● **REQUIREMENT**
Sort through the entries below and pull out lines containing the word "assumption".

── PROVIDED DATA ──

Lemma toneMap_run :
  exists m',
    toneMap m0 (Some s) (Some d)
    = Returns (ULTRAHDR_NO_ERROR, m',
               Some {| data := data d; width := width d; height := height d;
                       colorGamut := colorGamut s;
                       chroma_data := chroma_data d;
                       luma_stride := luma_stride d;
                       chroma_stride := chroma_stride d;
                       pixelFormat := pixelFormat d |})
    /\ (forall y x, 0 <= y < H -> 0 <= x < ls ->
          load m' (padd dst_y_data (y * ls + x)) = luma_cell y x)
    /\ (forall y v x, 0 <= y < H / 2 -> 0 <= x < cs ->
          load m' (chroma_addr y v x) = chroma_cell y v x).
Proof.
  destruct src_y_apart as [Hyy Hyu]. destruct src_uv_apart as [Huy Huu].
  assert (HW2 : 0 <= W / 2) by (apply Z.div_pos; lia).
  assert (HH2 : 0 <= H / 2) by (apply Z.div_pos; lia).
  assert (Hhalf : cs * (H / 2) <= voff) by (apply half_plane_bound; lia).
  unfold toneMap.
  rewrite same_width, same_height. fold W H. rewrite !Z.eqb_refl.
  cbn [negb orb].
  rewrite src_luma, dst_luma, src_chroma, dst_chroma.
  fold cs voff dst_v_data.
  set (m1 := for_loop (Z.to_nat H) _ m0).
  set (m2 := for_loop (Z.to_nat (H / 2)) _ m1).
  (* the luma loop *)
  assert (Hluma :
    (forall y x, 0 <= y < Z.of_nat (Z.to_nat H) -> 0 <= x < ls ->
       load m1 (padd dst_y_data (y * ls + x)) = luma_cell y x)
    /\ (forall p, (forall y x, 0 <= y < Z.of_nat (Z.to_nat H) ->
                     0 <= x < ls -> padd dst_y_data (y * ls + x) <> p) ->
          load m1 p = load m0 p)).
  { apply (for_loop_cells (I := Z)) with
      (src := fun p => blk p = blk src_y_data).
    - intros y x y' x' _ Hx _ Hx' Heq. apply padd_inj in Heq.
      now apply (row_major_inj ls y x y' x').
    - intros y x _ _ Hp. simpl in Hp. congruence.
    - intros y m _ Hm. apply toneMap_luma_row_spec; assumption. }
  destruct Hluma as [Hlv Hlf]. rewrite Z2Nat.id in Hlv, Hlf by lia.
  (* the chroma loop *)
  assert (Hchroma :
    (forall y (i : bool * Z), 0 <= y < Z.of_nat (Z.to_nat (H / 2)) ->
       0 <= snd i < cs ->
       load m2 (chroma_addr y (fst i) (snd i)) = chroma_cell y (fst i) (snd i))
    /\ (forall p, (forall y (i : bool * Z),
                     0 <= y < Z.of_nat (Z.to_nat (H / 2)) ->
                     0 <= snd i < cs ->
                     chroma_addr y (fst i) (snd i) <> p) ->
          load m2 p = load m1 p)).
  { apply (for_loop_cells (I := bool * Z)) with
      (src := fun p => blk p = blk src_uv_data).
    - intros y [v x] y' [v' x'] Hy Hx Hy' Hx' Heq. simpl in *.
      rewrite Z2Nat.id in Hy, Hy' by lia.
      pose proof (row_major_bound (H / 2) cs y x Hy Hx).
      pose proof (row_major_bound (H / 2) cs y' x' Hy' Hx').
      destruct v, v'; unfold chroma_addr, dst_v_data, padd in Heq;
        simpl in Heq; injection Heq; intros Heq';
        first [ apply (row_major_inj cs y x y' x'); lia | nia ].
    - intros y [v x] _ _ Hp. destruct v; simpl in Hp; congruence.
    - intros y m Hy Hm. rewrite Z2Nat.id in Hy by lia.
      destruct (toneMap_chroma_row_spec y m) as [Rv Rf]; [assumption | nia | |].
      + intros p Hp. rewrite Hm by exact Hp. apply Hlf.
        intros y' x' _ _ Heq. subst p. simpl in Hp. congruence.
      + split.
        * intros [v x] Hx. now apply Rv.
        * intros p Hp. apply Rf. intros v x Hx. now apply (Hp (v, x)). }
  destruct Hchroma as [Hcv Hcf]. rewrite Z2Nat.id in Hcv, Hcf by lia.
  exists m2. split; [reflexivity |]. split.
  - intros y x Hy Hx. rewrite Hcf; [now apply Hlv |].
    intros y' [v x'] Hy' Hx' Heq. simpl in Hx', Heq.
    pose proof (row_major_bound H ls y x Hy Hx).
    pose proof (row_major_bound (H / 2) cs y' x' Hy' Hx').
    destruct v; unfold chroma_addr, dst_v_data, padd in Heq; simpl in Heq;
      injection Heq; intros Ho Hb;
      (destruct planes_apart as [Hp | [Hp | Hp]]; [congruence | nia | nia]).
  - intros y v x Hy Hx. now apply (Hcv y (v, x)).
Qed.

End ToneMapFacts.

(** C4.  For a P010 source and a destination of equal dimensions, every
    sample [toneMap] writes is the source's 16-bit sample shifted right by 6,
    then by 2, and masked to 8 bits, [(v >> 6) >> 2 & 0xff]: for luma, and
    for the interleaved U and V samples, which land in two separate planes;
    the stride padding at the right of every output row is zero.  The
    destination's strides cover its rows, as the data model asks, its luma
    and chroma planes do not overlap, and the source lies elsewhere. *)
Theorem toneMap_reduces_to_8_bits
  (m : mem) (s d : ultrahdr_uncompressed_struct)
  (src_y_data src_uv_data dst_y_data dst_u_data : ptr) :
  data s = Some src_y_data -> chroma_data s = Some src_uv_data ->
  data d = Some dst_y_data -> chroma_data d = Some dst_u_data ->
  width s = width d -> height s = height d ->
  0 <= width d -> 0 <= height d ->
  width d <= luma_stride d < 2 ^ 64 ->
  width d / 2 <= chroma_stride d < 2 ^ 64 ->
  blk src_y_data <> blk dst_y_data /\ blk src_y_data <> blk dst_u_data ->
  blk src_uv_data <> blk dst_y_data /\ blk src_uv_data <> blk dst_u_data ->
  (blk dst_y_data <> blk dst_u_data
   \/ off dst_y_data + height d * luma_stride d <= off dst_u_data
   \/ off dst_u_data
      + (chroma_stride d * height d / 2 + height d / 2 * chroma_stride d)
      <= off dst_y_data) ->
  exists m' d',
    toneMap m (Some s) (Some d) = Returns (ULTRAHDR_NO_ERROR, m', Some d')
    /\ width d' = width s /\ height d' = height s
    /\ (forall x y, 0 <= x < width d -> 0 <= y < height d ->
          load m' (padd dst_y_data (y * luma_stride d + x))
          = Z.land
              (Z.shiftr
                 (Z.shiftr (load16 m src_y_data (y * luma_stride s + x)) 6) 2)
              255)
    /\ (forall x y, 0 <= x < width d / 2 -> 0 <= y < height d / 2 ->
          load m' (padd dst_u_data (y * chroma_stride d + x))
          = Z.land
              (Z.shiftr
                 (Z.shiftr
                    (load16 m src_uv_data (y * chroma_stride s + 2 * x)) 6) 2)
              255
          /\ load m'
               (padd dst_u_data
                  (chroma_stride d * height d / 2
                   + (y * chroma_stride d + x)))
             = Z.land
                 (Z.shiftr
                    (Z.shiftr
                       (load16 m src_uv_data
                          (y * chroma_stride s + (2 * x + 1))) 6) 2)
                 255)
    /\ (forall x y, width d <= x < luma_stride d -> 0 <= y < height d ->
          load m' (padd dst_y_data (y * luma_stride d + x)) = 0)
    /\ (forall x y, width d / 2 <= x < chroma_stride d ->
                    0 <= y < height d / 2 ->
          load m' (padd dst_u_data (y * chroma_stride d + x)) = 0
          /\ load m'
               (padd dst_u_data
                  (chroma_stride d * height d / 2
                   + (y * chroma_stride d + x))) = 0).
Proof.
  intros Hsy Hsuv Hdy Hdu Hw Hh HW HH Hls Hcs Hya Huva Hplanes.
  destruct (toneMap_run s d src_y_data dst_y_data src_uv_data dst_u_data m
              Hw Hh HW HH Hls Hcs Hsy Hsuv Hdy Hdu Hya Huva Hplanes)
    as (m' & Hrun & Hluma & Hchroma).
  assert (HW2 : 0 <= width d / 2) by (apply Z.div_pos; lia).
  exists m'. eexists. split; [exact Hrun |].
  cbn [width height]. split; [now symmetry |]. split; [now symmetry |].
  assert (Hv : forall y x,
            padd dst_u_data
              (chroma_stride d * height d / 2 + (y * chroma_stride d + x))
            = padd (padd dst_u_data (chroma_stride d * height d / 2))
                (y * chroma_stride d + x))
    by (intros; now rewrite padd_padd).
  repeat split.
  - intros x y Hx Hy. rewrite Hluma by lia.
    destruct (Z.ltb_spec x (width d)); [| lia].
    apply p010_to_8bit_bits.
  - rewrite (Hchroma y false x) by lia.
    destruct (Z.ltb_spec x (width d / 2)); [| lia].
    rewrite p010_to_8bit_bits. do 4 f_equal. lia.
  - rewrite Hv, (Hchroma y true x) by lia.
    destruct (Z.ltb_spec x (width d / 2)); [| lia].
    now rewrite p010_to_8bit_bits.
  - intros x y Hx Hy. rewrite Hluma by lia.
    destruct (Z.ltb_spec x (width d)); [lia | reflexivity].
  - rewrite (Hchroma y false x) by lia.
    destruct (Z.ltb_spec x (width d / 2)); [lia | reflexivity].
  - rewrite Hv, (Hchroma y true x) by lia.
    destruct (Z.ltb_spec x (width d / 2)); [lia | reflexivity].
Qed.

Lemma toneMap_reduces_to_8_bits_witness :
  let m := Sample.heap0 in
  let s := Sample.p010_4x4 in
  let d := Sample.yuv_4x4_padded in
  let src_y_data := mkptr 2 0 in
  let src_uv_data := mkptr 2 32 in
  let dst_y_data := mkptr 1 0 in
  let dst_u_data := mkptr 1 24 in
  exists m' d',
    toneMap m (Some s) (Some d) = Returns (ULTRAHDR_NO_ERROR, m', Some d')
    /\ width d' = width s /\ height d' = height s
    /\ (forall x y, 0 <= x < width d -> 0 <= y < height d ->
          load m' (padd dst_y_data (y * luma_stride d + x))
          = Z.land
              (Z.shiftr
                 (Z.shiftr (load16 m src_y_data (y * luma_stride s + x)) 6) 2)
              255)
    /\ (forall x y, 0 <= x < width d / 2 -> 0 <= y < height d / 2 ->
          load m' (padd dst_u_data (y * chroma_stride d + x))
          = Z.land
              (Z.shiftr
                 (Z.shiftr
                    (load16 m src_uv_data (y * chroma_stride s + 2 * x)) 6) 2)
              255
          /\ load m'
               (padd dst_u_data
                  (chroma_stride d * height d / 2
                   + (y * chroma_stride d + x)))
             = Z.land
                 (Z.shiftr
                    (Z.shiftr
                       (load16 m src_uv_data
                          (y * chroma_stride s + (2 * x + 1))) 6) 2)
                 255)
    /\ (forall x y, width d <= x < luma_stride d -> 0 <= y < height d ->
          load m' (padd dst_y_data (y * luma_stride d + x)) = 0)
    /\ (forall x y, width d / 2 <= x < chroma_stride d ->
                    0 <= y < height d / 2 ->
          load m' (padd dst_u_data (y * chroma_stride d + x)) = 0
          /\ load m'
               (padd dst_u_data
                  (chroma_stride d * height d / 2
                   + (y * chroma_stride d + x))) = 0).
Proof.
  apply (toneMap_reduces_to_8_bits Sample.heap0 Sample.p010_4x4
           Sample.yuv_4x4_padded (mkptr 2 0) (mkptr 2 32) (mkptr 1 0)
           (mkptr 1 24));
    try reflexivity;
    cbn [width height luma_stride chroma_stride blk off
         Sample.yuv_4x4_padded Sample.p010_4x4];
    try lia.
  vm_compute. split; [discriminate | reflexivity].
Defined.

───

● **SOLUTION TO THE EXERCISE**
    - intros y m _ Hm. apply toneMap_luma_row_spec; assumption. }
      destruct (toneMap_chroma_row_spec y m) as [Rv Rf]; [assumption | nia | |].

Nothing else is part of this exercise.